■ **WORK TO BE COMPLETED**
Beneath this instruction is a block of data; output from it exactly the lines that run from the one containing "system; the [srv_*]" through the one containing "remoteDir : string;", inclusive.
** SOURCE DATA follows **
(** * sftp-sync-deploy: the reconciliation engine of [index.js]

    A shallow embedding of [SftpDeploy] (start, getSftp, sync, upload,
    removeRemote, noop, buildProject, isIgnored), the properties of its
    specification, and further properties of the code.

    Modelling choices, all visible in the definitions below:
    - a promise is a computation in the monad [M]: it threads the mutable
      part of the deployer ([this.sftp]) and the state of the remote server,
      records every call made to the ssh2 client, and ends in an [Outcome]:
      resolved, rejected, or never settled ([Pending], what a promise whose
      [resolve]/[reject] is never called does);
    - [Promise.all] runs the operations of a level one after the other in
      the order they were pushed, none is cancelled when another fails;
    - the local file system is read-only during a run and its reads succeed;
    - recursion on the directory trees is bounded by a fuel argument; a run
      that exhausts it ends in [OutOfFuel], which is no promise state;
    - [util.getTask] is not among the sources at hand: [Util.getTask] follows
      the decision table of the specification and what it says its actions
      mean;
    - the server is abstract ([Env]) wherever a property does not depend on
      its answers, and a tree of named entries ([RemoteTree]) where it does;
    - [start] sees the connection as the one event that follows [connect],
      ['ready'] or ['error']; a connection lost during the run is left out,
      and so is what a closing connection does to the operations that go on
      after a rejection. *)

From Stdlib Require Import String Ascii List Bool Arith Lia.
Import ListNotations.
Local Open Scope list_scope.
Local Open Scope string_scope.

(** ** Data model *)

(** [stats.local]: ['file'], ['dir'], ['ignored'] or [null]. *)
Inductive LocalStatus := l_file | l_dir | l_ignored | l_null.

(** [stats.remote]: ['file'], ['dir'] or [null]. *)
Inductive RemoteStatus := r_file | r_dir | r_null.

Record Stats := { local : LocalStatus; remote : RemoteStatus }.

(** [task.method] names the method run through [this[task.method]]. *)
Inductive Method := m_upload | m_sync | m_noop.

(** [removeRemote_first] is [task.removeRemote]; the method of the deployer
    keeps the name [removeRemote]. *)
Record Task := { method : Method; removeRemote_first : bool }.

Definition LocalStatus_eqb (a b : LocalStatus) : bool :=
  match a, b with
  | l_file, l_file | l_dir, l_dir | l_ignored, l_ignored | l_null, l_null => true
  | _, _ => false
  end.

Definition Method_eqb (a b : Method) : bool :=
  match a, b with
  | m_upload, m_upload | m_sync, m_sync | m_noop, m_noop => true
  | _, _ => false
  end.

Module Util.

(** The actions of the decision table: [Upload] transfers a single file,
    [Sync] means "ensure remote directory exists, then recurse", [Noop]
    performs no transfer. *)
Inductive Action := Upload | Sync | Noop.

(** Modelled from the spec: the decision table of the Entry Classifier, the
    action and [removeRemoteFirst] of every pair of statuses.  The pair
    ([null], [null]), which the table leaves out, follows the rule given for
    every entry whose local side is absent. *)
Definition classify (stats : Stats) : Action * bool :=
  match local stats, remote stats with
  | l_ignored, _ => (Noop, false)
  | l_null, _ => (Noop, true)
  | l_file, r_null => (Upload, false)
  | l_file, r_file => (Upload, false)
  | l_file, r_dir => (Upload, true)
  | l_dir, r_null => (Sync, false)
  | l_dir, r_dir => (Sync, false)
  | l_dir, r_file => (Sync, true)
  end.

(** Modelled from the spec: [util.getTask] of [./util], which is not part of
    the sources at hand.  The task carries what the table decides, with the
    action as the name of the method that [this[task.method]] runs on the
    two paths.  [Upload] is [upload] and [Noop] is [noop].  [Sync] is
    "ensure remote directory exists, then recurse": where the remote
    directory is there, it is [sync]; where the directory has to be created
    (nothing remote, or a remote file that is removed first), it is
    [upload], the one method of the deployer that creates a directory and
    goes on with what the local directory holds.  These are the local
    directories whose method is not ['sync'], the ones the preview of
    [sync] looks for with [stats.local === 'dir']. *)
Definition getTask (stats : Stats) : Task :=
  {| method := match fst (classify stats) with
               | Upload => m_upload
               | Noop => m_noop
               | Sync => match remote stats with
                         | r_dir => m_sync
                         | _ => m_upload
                         end
               end;
     removeRemote_first := snd (classify stats) |}.

End Util.

(** ** The ssh2 client and the remote server *)

(** An error passed to a callback; [code] is [err.code]. *)
Record SftpError := { code : nat }.

Inductive Reply (A : Type) :=
| Ok (a : A)
| Err (e : SftpError).
Arguments Ok {A} a.
Arguments Err {A} e.

(** The [SFTPWrapper] object handed out by [client.sftp]. *)
Definition Handle := nat.

(** What the process runs against.  [R] is the state of the remote file
    system; the [srv_*] fields answer the requests of the SFTP stream;
    [client_sftp k] is the answer to the [k]-th call of [client.sftp];
    [readdirSync] and [isDirectory] are [fs.readdirSync] and
    [fs.statSync(_).isDirectory()]; [minimatch] is the glob library and
    [normalizedRelativePath] the helper of [./util], both taken as given. *)
Record Env (R : Type) := {
  path_sep : string;
  readdirSync : string -> list string;
  isDirectory : string -> bool;
  minimatch : string -> string -> bool;
  normalizedRelativePath : string -> string -> string;
  client_sftp : nat -> Reply Handle;
  srv_readdir : R -> string -> Reply (list string);
  srv_stat : R -> string -> Reply bool;
  srv_mkdir : R -> string -> Reply R;
  srv_fastPut : R -> string -> string -> Reply R;
  srv_rmdir : R -> string -> Reply R;
  srv_unlink : R -> string -> Reply R
}.
Arguments path_sep {R}.
Arguments readdirSync {R}.
Arguments isDirectory {R}.
Arguments minimatch {R}.
Arguments normalizedRelativePath {R}.
Arguments client_sftp {R}.
Arguments srv_readdir {R}.
Arguments srv_stat {R}.
Arguments srv_mkdir {R}.
Arguments srv_fastPut {R}.
Arguments srv_rmdir {R}.
Arguments srv_unlink {R}.

(** The immutable fields of an [SftpDeploy] instance. *)
Record SftpDeploy := {
  localDir : string;
  remoteDir : string;
  dryRun : bool;
  exclude : list string
}.

(** The mutable state: [this.sftp], how many sessions the client was asked
    for, and the remote file system. *)
Record World (R : Type) := {
  sftp : option Handle;
  opened : nat;
  remote_fs : R
}.
Arguments sftp {R}.
Arguments opened {R}.
Arguments remote_fs {R}.
Arguments Build_World {R}.

(** Calls observed during a run: requests to the client and the stream, the
    methods of the deployer entered, and the task derived for an entry. *)
Inductive Event :=
| EvSession
| EvReaddir (remotePath : string)
| EvStat (remotePath : string)
| EvMkdir (remotePath : string)
| EvFastPut (localPath remotePath : string)
| EvRmdir (remotePath : string)
| EvUnlink (remotePath : string)
| EvSync (localPath remotePath : string)
| EvUpload (localPath remotePath : string)
| EvRemoveRemote (remotePath : string)
| EvNoop
| EvTask (localFilePath : string) (stats : Stats) (task : Task).

(** Requests that change the remote tree, and the methods that issue them. *)
Definition mutating (e : Event) : bool :=
  match e with
  | EvMkdir _ | EvFastPut _ _ | EvRmdir _ | EvUnlink _
  | EvUpload _ _ | EvRemoveRemote _ => true
  | _ => false
  end.

(** What a scan consists of: the session, listings and stats, together with
    the entry into [sync] and the decision taken for an entry. *)
Definition reading (e : Event) : bool :=
  match e with
  | EvSession | EvReaddir _ | EvStat _ | EvSync _ _ | EvTask _ _ _ => true
  | _ => false
  end.

(** ** Promises *)

Inductive Outcome (A : Type) :=
| Resolved (a : A)
| Rejected (e : SftpError)
| Pending
| OutOfFuel.
Arguments Resolved {A} a.
Arguments Rejected {A} e.
Arguments Pending {A}.
Arguments OutOfFuel {A}.

Definition M (R A : Type) : Type := World R -> Outcome A * World R * list Event.

Definition ret {R A} (a : A) : M R A := fun w => (Resolved a, w, []).

Definition emit {R} (e : Event) : M R unit := fun w => (Resolved tt, w, [e]).

Definition out_of_fuel {R A} : M R A := fun w => (OutOfFuel, w, []).

(** [p.then(k)]: [k] runs once [p] has resolved. *)
Definition bind {R A B} (m : M R A) (k : A -> M R B) : M R B := fun w =>
  match m w with
  | (Resolved a, w1, t1) => let '(o, w2, t2) := k a w1 in (o, w2, (t1 ++ t2)%list)
  | (Rejected e, w1, t1) => (Rejected e, w1, t1)
  | (Pending, w1, t1) => (Pending, w1, t1)
  | (OutOfFuel, w1, t1) => (OutOfFuel, w1, t1)
  end.

Declare Scope promise_scope.
Delimit Scope promise_scope with promise.
Notation "x <- m ;; k" := (bind m (fun x => k))
  (at level 100, m at next level, right associativity) : promise_scope.
Notation "m ;; k" := (bind m (fun _ => k))
  (at level 100, right associativity) : promise_scope.
Local Open Scope promise_scope.

(** [p.then(k)] inside [new Promise((resolve, reject) => ...)] with no
    rejection handler: when [p] rejects, neither [resolve] nor [reject] of the
    enclosing promise is ever called. *)
Definition unhandled {R A} (m : M R A) : M R A := fun w =>
  match m w with
  | (Rejected _, w1, t1) => (Pending, w1, t1)
  | r => r
  end.

Definition join (o1 o2 : Outcome unit) : Outcome unit :=
  match o1, o2 with
  | OutOfFuel, _ | _, OutOfFuel => OutOfFuel
  | Rejected e, _ => Rejected e
  | _, Rejected e => Rejected e
  | Pending, _ | _, Pending => Pending
  | Resolved _, Resolved _ => Resolved tt
  end.

Definition forget {A} (o : Outcome A) : Outcome unit :=
  match o with
  | Resolved _ => Resolved tt
  | Rejected e => Rejected e
  | Pending => Pending
  | OutOfFuel => OutOfFuel
  end.

(** [Promise.all(operations)]. *)
Fixpoint all {R A} (operations : list (M R A)) : M R unit := fun w =>
  match operations with
  | [] => (Resolved tt, w, [])
  | op :: rest =>
      let '(o1, w1, t1) := op w in
      let '(o2, w2, t2) := all rest w1 in
      (join (forget o1) o2, w2, (t1 ++ t2)%list)
  end.

(** ** The project map

    A JS [Map] keeps its keys in insertion order; [set] on a key already
    present replaces the value where it stands. *)
Definition Project := list (string * Stats).

Fixpoint Map_get (project : Project) (filename : string) : option Stats :=
  match project with
  | [] => None
  | (k, v) :: rest => if String.eqb k filename then Some v else Map_get rest filename
  end.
** End of SOURCE DATA **
■ **ANSWER SECTION**
    system; the [srv_*] fields answer the requests of the SFTP stream;
    [client_sftp k] is the answer to the [k]-th call of [client.sftp];
    [readdirSync] and [isDirectory] are [fs.readdirSync] and
    [fs.statSync(_).isDirectory()]; [minimatch] is the glob library and
    [normalizedRelativePath] the helper of [./util], both taken as given. *)
Record Env (R : Type) := {
  path_sep : string;
  readdirSync : string -> list string;
  isDirectory : string -> bool;
  minimatch : string -> string -> bool;
  normalizedRelativePath : string -> string -> string;
  client_sftp : nat -> Reply Handle;
  srv_readdir : R -> string -> Reply (list string);
  srv_stat : R -> string -> Reply bool;
  srv_mkdir : R -> string -> Reply R;
  srv_fastPut : R -> string -> string -> Reply R;
  srv_rmdir : R -> string -> Reply R;
  srv_unlink : R -> string -> Reply R
}.
Arguments path_sep {R}.
Arguments readdirSync {R}.
Arguments isDirectory {R}.
Arguments minimatch {R}.
Arguments normalizedRelativePath {R}.
Arguments client_sftp {R}.
Arguments srv_readdir {R}.
Arguments srv_stat {R}.
Arguments srv_mkdir {R}.
Arguments srv_fastPut {R}.
Arguments srv_rmdir {R}.
Arguments srv_unlink {R}.

(** The immutable fields of an [SftpDeploy] instance. *)
Record SftpDeploy := {
  localDir : string;
  remoteDir : string;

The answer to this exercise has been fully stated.